Runloop is the batteries included platform designed for building and optimizing AI-driven software engineering agents.

With the Runloop platform, you get:

  • Fast, isolated, snapshottable virtual machines for executing agents & agent tools (Devboxes).
  • Team-shareable templates for launching new devboxes with custom configuration (Blueprints), and suspend and resume support (Snapshots).
  • Zero-configuration code repository integration (Code Mounts) and a fully-featured, ready-to-use language server (Code Understanding APIs).
  • Turnkey benchmarking and evaluation services for fine-tuning your agent’s behavior (Code Scenarios).

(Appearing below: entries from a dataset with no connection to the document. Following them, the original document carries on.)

(* ===== verification/Prelude.v ===== *)
(** * A verification library for lore-auth-bridge

    The bridge signs users in through external identity providers, stores accounts,
    groups, grants and repositories, decides who may write to a repository, and issues
    tokens for repositories to clients that went through a browser, a polled session or
    a device code.  The source is a hexagon of crates: [lore-auth-core] holds the domain
    ([model.rs]), the outbound ports ([ports.rs]) and the services ([service/*.rs]);
    [lore-auth-adapters] implements the ports (in memory, on SQLite, by an RS256 signer, by
    an OIDC client) and reads the configuration; [lore-auth-inbound] is the gRPC and HTTP
    surface with the admin pages; [lore-auth-server] puts them together, [lore-authctl] is the
    operator's control tool, and [lore-claimprobe] mints tokens to try a Lore server with.
    This library models all of them, and proves what makes them correct, alone and together:
    from a single statement of SQL to sequences of requests at the server that a configuration
    starts.

    ** How the code is modelled

    A fallible [async fn] is a handler of the monad [M E S] below: from a world (the
    adapter state, and how many clock readings and UUIDs were consumed) to a result and
    a world.  A mutation made before an error stays, as in the source, unless a transaction
    of the database takes it back.  The methods of the in-memory adapter hold one mutex for
    their whole body, and those of the SQLite adapter run on one connection, so each is one
    atomic step; concurrency is the interleaving of such steps.  What the standard library
    and third-party crates decide is a field of the class [Env]: the clock, the UUIDs, the
    SHA-256 digest, debug rendering, and the iteration order of hash maps and sets, which is
    any permutation, so no theorem depends on it.  [HashMap] is [gmap]; a table is the list of
    its rows; integers are [Z], with the wrap-around of a release build written out
    ([wrap_i64]) where the source adds without checking; strings are their UTF-8 bytes.  Ports
    are classes of operations over the adapter state ([Ports]), and a trait object is an
    explicit value of the class, so the services are proved over any implementation, over the
    in-memory one and over the one of production.  The control tool runs over a database next
    to files, and the lines it prints are its result; what the claim probe prints is part of its
    state, since it may fail after it has printed.

    Other crates are classes of operations, named after what they stand for: [Sqlite] (the
    text of a failed constraint), [SerdeJson], [AuthzCore] (resolver and schema parser),
    [HttpLib] (http, url, form and percent encodings), [AdminLib] (templates, dictionaries),
    [ConfigLib] (YAML, addresses), [IpNets], [JwtLib] (RSA, base64, PEM, jsonwebtoken),
    [OidcLib] (openidconnect), [FileSystem], [CtlLib] and [ProbeLib] (the process).

    ** Files

    - [Prelude]: results, worlds, handlers, time, strings, stable sorting, hash maps, and
      the tactics: [minv] inverts a run of a handler, [mrun] computes one, [preserve] and
      [evolve] prove an invariant or a relation of worlds by the structure of a handler,
      with the hint database [handler].
    - [Model] ([lib.rs], [model.rs]), [Ports] ([ports.rs]).
    - The in-memory adapter ([memory/*.rs]): [MemState] (the state and the helpers of
      [mod.rs]), [MemGraph] (closure, path search and cycle check of the group graph),
      [MemGroups], [MemSessions] (devices, sessions, logins, CSRF), [MemTokens] (tokens and
      repositories), [MemAccounts], [MemGrants], [MemAudited] (one definition per method) and
      [MemPorts] (the instances of the ports).
    - The services ([service/*.rs]): [TokenSvc], [PermissionSvc] (with [resource.rs]),
      [DeviceSvc] (with the adapters' [device.rs]) and [LoginSvc].
    - The gRPC surface: [Status], [RateLimit], [GrpcAuth], [GrpcRebac] (with [peer.rs]).
    - The SQLite adapter ([sqlite/*.rs]): [SqlRows] ([migrations.rs]: tables as lists of
      rows, the relational operations, the recursive query), [SqlBase] ([mod.rs]: statements,
      constraints, transactions), [SqlAuthz] ([authz.rs], [permissions.rs]: tuples, readers,
      snapshots, the policy), [SqlAccounts], [SqlGroups], [SqlGrants], [SqlTokens] (issued
      tokens, signing keys and repositories), [SqlSessions] ([devices.rs], [state.rs]),
      [SqlAudited], and [SqlStore] (all writes of the store as data).
    - Keys and providers: [Files] (the file system), [Rs256] ([rs256.rs]: claims, signer, key
      files, key administration), [Oidc] ([oidc.rs]), [IdpRegistry] ([idpregistry.rs],
      [staticidp.rs]).
    - The HTTP surface: [HttpBase], [HttpSession], [HttpTokens] (with the device flow),
      [HttpLogin], [AdminBase] and [AdminPages] ([admin/*.rs]), [HttpServer] (routes, limits,
      and a request through the layers).
    - The binaries: [Config] ([config.rs]), [ServiceGraph] (the server's [main.rs]: from a
      configuration to running services), [AuthCtl] ([lore-authctl]), [Probe]
      ([lore-claimprobe]).
    - Support for the proofs: [MemTrace] and [SqlKeep] (operations as data, runs, and the
      induction over them), [HttpMoves] and [HttpSqlite] (requests move a world only by calls
      of the ports), and [Demo] and [HttpDemo], concrete surroundings for the examples.

    ** What is shown

    - The domain.  [ModelFacts]: repository ids are canonical, identity keys do not collide,
      tokens never carry [admin].
    - Access.  [AuthzFacts]: the specification [granted] of access through nested groups;
      deciding implements it, listing agrees, grants take effect and are taken back.
      [SqlTuples], [SqlAuthzFacts]: what relation tuples mean; the snapshots and pushed-down
      filters lose nothing; over any resolver with the interface [ResolverLaws] the policy of
      production decides by the grants of the database, fails closed on unknown roles, lists
      what it allows, and refines the in-memory policy.  [SqlReach]: what that assumes of the
      rows holds of every database that calls reach.  [SqlEvidence]: the evidence shown to an
      administrator is every grant that counts, with a chain of memberships to it.
      [GraphFacts]: the searches of the group graph terminate and compute reachability.
    - The database.  [SqlSchema], [SqlTyped]: keys, foreign keys, status columns, roles,
      subjects and the acyclic group graph are an invariant of every call.  [SqlAtomic]: a call
      that fails changes nothing, and an audited write is the plain write with one audit row.
      [AuditFacts] says the latter of the in-memory store.  [SqlResourceFacts]: stored
      repositories are found and deleted ones are not; searches are substring searches.
    - Credentials in every interleaving.  [TraceFacts] in memory, [SqlSessionFacts] on SQLite:
      they are used at most once, rows follow their state machines, revoked sessions stay
      revoked; the calls on SQLite refine those in memory.
    - Tokens.  [TokenFacts]: they are signed only for what the policy allows, over any adapter
      with the interface [ReadPorts].  [Rs256Facts]: the signer verifies what it signs and
      nothing else.  [KeyFacts]: generating a key overwrites nothing and the key can be loaded.
      [SqlBearer]: in production a minted token is accepted exactly while it runs, is not
      revoked and its user is active.
    - Signing in.  [LoginFacts], [SqlLoginFacts], [DeviceFacts], [OidcFacts]: who gets in, that
      bindings last and codes are used once, that the device flow completes, that a completed
      sign-in stands on a verified ID token and PKCE binds it to its request.
    - The surfaces.  [InboundFacts]: agreement of permission checks with token exchange, what
      answers reveal, the limiter.  [HttpText], [HttpGuards]: data carries no markup into pages;
      what a [POST] must bring before it writes.
    - The system.  [ServerFacts], [AdminFacts]: of every sequence of requests at the server of
      any configuration: the database stays well typed, form tokens work once, tokens stand on
      grants, sign-ins on ID tokens, and changes by the admin pages on audit rows; [AdminFacts]
      also has the calendar of their dates.  [CtlFacts]: every change by the control tool has its
      audit row, and its tokens sign in at the server.  [ProbeFacts]: the tokens of the claim
      probe are what their labels promise to a verifier, and it serves the key it generated.

    ** Fuel and bounds

    The loops of the group graph carry fuel.  Their callers pass one unit per group (the
    closure and the path search add one group per pass or step) or per edge (the cycle check
    pushes each edge once); [GraphFacts] proves that this is enough on every graph, cyclic
    ones included.  The recursive query has one unit per row of the two membership tables, the
    closure over a snapshot one per tuple, and the path search on SQLite one per group;
    [SqlRows], [SqlTuples] and [SqlEvidence] prove that this is enough.  Paths of files have
    one unit per byte, since each step drops one.

    ** Assumptions of theorems

    Hypotheses of the theorems that need them, which hold of the environment of [Demo]:
    [uuid_unique] (UUIDs and their digests do not repeat) and [uuid_format] (a UUID is a
    non-empty string of hexadecimal digits and dashes; on SQLite, that it is a plain id).
    [ResolverLaws]: the resolver of [authz-core] answers membership by the tuples it reads and
    fails only on chains of groups longer than its recursion limit; [SqlAuthzFacts] proves it of
    a depth-first search.  [JwtLaws]: JSON, base64 and PEM can be read back, a signature made
    with a private key is valid under its public key, and decoding a token checks signature and
    expiry; [Rs256Facts] proves it of a concrete instance.  [BesideStore]: signer and providers
    do not hold the database; [HttpSqlite] proves it of the ones of production.

    ** Not modelled

    Opening and migrating the database, driver failures other than constraints, and writes of
    other processes between the statements of one call.  The HTTP requests of the OIDC client,
    and the algorithms behind RSA, JWT, base64, YAML and JSON text.  The rendering of templates;
    the routing, extractors and rejections of axum and the tower and tonic wrappers around the
    handlers.  Sockets, logging, timeouts and shutdown of the server, and the command-line
    parsers of the tools.  The protocol crates are generated code, and the support code of
    end-to-end tests and the benchmarks are no part of the programs.  Poisoned
    locks, allocation failure and the overflow panics of debug builds are left out. *)

From Stdlib Require Import ZArith Lia Ascii.
From Stdlib Require DecimalString.
From stdpp Require Import base gmap strings list sorting.

Declare Scope bridge_scope.
Delimit Scope bridge_scope with bridge.
Open Scope bridge_scope.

Whether you are trying to build an AI agent that can respond to pull requests, or an AI agent that can generate new UI components, Runloop makes it possible to get from zero to POC in just a few lines of code.

Why Runloop?

Our mission at Runloop is to keep you focused on the things differentiate your AI agent. Leave the building blocks to us and spend time on what actually matters.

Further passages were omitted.